Figure 8. STAT 5 regulates Igκ transcription and binds directly to E_κi.

Irf4^−/−Irf8^−/− pre-B cells expressing MIGR1, CA-STAT 5B or CA-Akt were cultured in medium with or without IL-7 for (a) 24 and (b–d) 48 hours. (a) qPCR analysis for Ccnd3 expression; ^†P<0.001 as compared with mock infected +IL-7 Ccnd3 expression and *P<0.001 as compared with mock infected −IL-7 Ccnd3 expression. B2m was used as the endogenous reference gene.
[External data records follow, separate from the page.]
Lemma RecordInvalid_spec (sender : Z) (request : list byte) (ts now : Z) (g : ReplayGuard) :
  guard_ok g → ∃ g', RecordInvalid sender request ts now g = (Ok tt, g') ∧ guard_ok g' ∧ same_config g g' ∧
    (RG_seen g' = RG_seen g ∨ RG_seen g' = filter (live now) (RG_seen g)).
Proof.
  intros Hok. unfold RecordInvalid. change (bind get ?f g) with (f g g). cbv beta.
  destruct (negb (RG_clock g) || (RG_maxEntries g <=? 0)) eqn:Hc; [exists g; split_and!; eauto; done|].
  destruct (outsideWindow ts now g) eqn:Hw; [exists g; split_and!; eauto; done|]. bool_hyps.
  destruct (sweep_spec now g Hok) as (gs & (Hoks & Hcfg & Hs & _) & ->). pose proof Hcfg as (_ & _ & _ & Hmax).
  change (bind get ?f gs) with (f gs gs). cbv beta.
  destruct (present _ (RG_seen gs)); [exists gs; split_and!; eauto|].
  destruct (present _ (RG_invalid gs)) eqn:Hpi; [exists gs; split_and!; eauto|]. unfold present in Hpi. bool_hyps.
  apply eq_None_not_Some in Hpi. pose proof Hoks as [Hcs Hci Hss His].
  destruct (evict_spec (RG_maxEntries gs) (S (length (RG_invalidExpiry gs))) _ Hci) as ([m h] & He & Hce & Hsub & Hsz); [simpl; lia|lia|].
  unfold bind, lift, put. rewrite He. simpl in Hsub, Hsz. rewrite (proj2 (Z.leb_gt _ _)) by lia.
  set (g1 := (gs <| RG_invalid := m |>) <| RG_invalidExpiry := h |>).
  assert (guard_ok g1) as Hok1 by (split; simpl; try done; lia).
  destruct (rememberInvalid_spec sender request ts g1 Hok1) as (g' & Hr & Hok' & Hcfg' & Hs'); [|done|].
  { simpl. eapply lookup_weaken_None; [exact Hpi|done]. }
  fold g1. rewrite Hr. exists g'. split_and!; [done|done| |right; by rewrite Hs'].
  unfold same_config in *. simpl in Hcfg'. intuition congruence.
Qed.

(** An operation returns, keeps the invariant and has one of the effects above. *)
Definition op_good (op : replay_op) (now : Z) (g : ReplayGuard) (r : outcome replay_error unit * ReplayGuard) : Prop :=
  returns r.1 ∧ guard_ok r.2 ∧ same_config g r.2 ∧ seen_effect op now r.1 g r.2.

Lemma op_good_same (op : replay_op) (now : Z) (g : ReplayGuard) (o : outcome replay_error unit) :
  guard_ok g → returns o → (if is_Ok o then accepts op else []) = [] → op_good op now g (o, g).
Proof. intros Hok Ho Ha. split; [done|]. split; [done|]. split; [done|]. left. eauto. Qed.
Lemma same_member (a b : Member) :
  NodeID a = NodeID b → same_address a b → Incarnation a = Incarnation b → Status a = Status b → a = b.
Proof. destruct a, b. unfold same_address. simpl. naive_solver. Qed.

Lemma advances_floor (m f : Member) (t : Table) :
  table_ok t → advances m t → T_floors t !! NodeID m = Some f →
  ver f < ver m ∧ (Incarnation f = Incarnation m → same_address f m).
Proof.
  intros Hok (Hm & Hk & Ha) Hf. destruct (reference_spec t (NodeID m) Hok) as [Hr Hkr].
  destruct (ok_floors t Hok _ _ Hf) as [Hfok _]. pose proof (record_u8 _ _ Hm). pose proof (record_u8 _ _ Hfok).
  destruct (T_members t !! NodeID m) as [c|] eqn:Hc.
  - destruct (ok_above t Hok _ _ _ Hc Hf) as [Hv Hsame]. pose proof (record_u8 _ _ (ok_members t Hok _ _ Hc)).
    rewrite Hkr, Hr in Hk. simpl in Hk. split; [lia|]. intros Hi.
    assert (Incarnation f = Incarnation c) as Hfc by (unfold ver in *; ulia).
    destruct (Hsame Hfc), (Ha c Hr) as [? ?]; [congruence|]. unfold same_address in *. naive_solver congruence.
  - rewrite Hkr, Hr, Hf in Hk. simpl in Hk. split; [lia|]. apply Ha. by rewrite Hr.
Qed.
(* ===== verification/SwimDissemination.v ===== *)
(** * Dissemination of membership updates

    [internal/swim/dissemination.go]: the bounded queue of updates that a node
    piggybacks on its datagrams, most severe first, each for a bounded number of
    successful transmissions, and the digest flag that asks for a full snapshot
    when the queue cannot hold an update. *)

From stdpp Require Import strings sorting.
From S2P Require Import Prelude SwimTable.

Module SwimDissemination.
Import SwimTable.
Open Scope go_scope.
Open Scope Z_scope.

Inductive dissemination_error := ErrInvalidByteBudget | ErrNilBatchEncoder | ErrEncodeBatch.

Record disseminationItem := mkItem {
  DI_update : Update;
  DI_sequence : Z;
  DI_transmissions : Z;
  DI_inFlight : Z
}.
#[global] Instance eta_Item : Settable disseminationItem :=
  λ i, mkItem (DI_update i) (DI_sequence i) (DI_transmissions i) (DI_inFlight i).

Record Disseminator := mkDisseminator {
  DigestRequired : bool;
  D_maxItems : Z;
  D_retransmitMultiplier : Z;
  D_nextSequence : Z;
  D_digestGeneration : Z;
  D_items : gmap Z disseminationItem
}.
#[global] Instance eta_Disseminator : Settable Disseminator :=
  λ d, mkDisseminator (DigestRequired d) (D_maxItems d) (D_retransmitMultiplier d) (D_nextSequence d)
         (D_digestGeneration d) (D_items d).

Record disseminationToken := mkToken { TK_nodeID : Z; TK_sequence : Z }.

Record DisseminationBatch := mkBatch {
  B_Updates : list Update;
  B_tokens : list disseminationToken;
  B_budget : Z;
  B_reserved : bool
}.
#[global] Instance eta_Batch : Settable DisseminationBatch :=
  λ b, mkBatch (B_Updates b) (B_tokens b) (B_budget b) (B_reserved b).

Definition NewDisseminator (maxItems retransmitMultiplier : Z) : Disseminator :=
  mkDisseminator false maxItems retransmitMultiplier 1 0 ∅.

(** [bits.Len]: the number of bits of a positive value. *)
Definition bitsLen (n : Z) : Z := if n <=? 0 then 0 else Z.log2 n + 1.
Data represent mean ± SD from three independent experiments. (b) qPCR analysis for Igκ germline expression. ^†P<0.001 as compared with mock infected +IL-7 Igκ germline transcription and *P<0.001 as compared with mock infected −IL-7 Igκ germline transcription. B2m was used as the endogenous reference gene. Data represent mean ± SD from three independent experiments. (c) qPCR analysis shows Rag1 and Rag2 expression. ^†P<0.001 as compared with mock infected +IL-7 Rag1 (or Rag2) expression and *P<0.001 as compared with mock infected −IL-7 Rag1 (or Rag2) expression. B2m was used as the endogenous reference gene. Data represent mean ± SD from three independent experiments. (d) Irf4^−/−Irf8^−/− pre-B cells were cultured in medium with or without IL-7 for 48 hours and were subjected to ChIP assays with anti-STAT 5 antibodies. ^†P<0.001 as compared with binding of STAT 5 to E_κi with IL-7 and *P<0.001 as compared with binding of STAT 5 to Cish promoter. Data represent mean ± SD from three independent experiments. (e) Irf4^−/−Irf8^−/− pre-B cells expressing CA-STAT 5B or vector alone were cultured in medium with or without IL-7 for 24 hours and were subjected to ChIP assays with anti-E47 antibodies. ^†P<0.001 as compared with binding of E47 to E_ki without IL-7.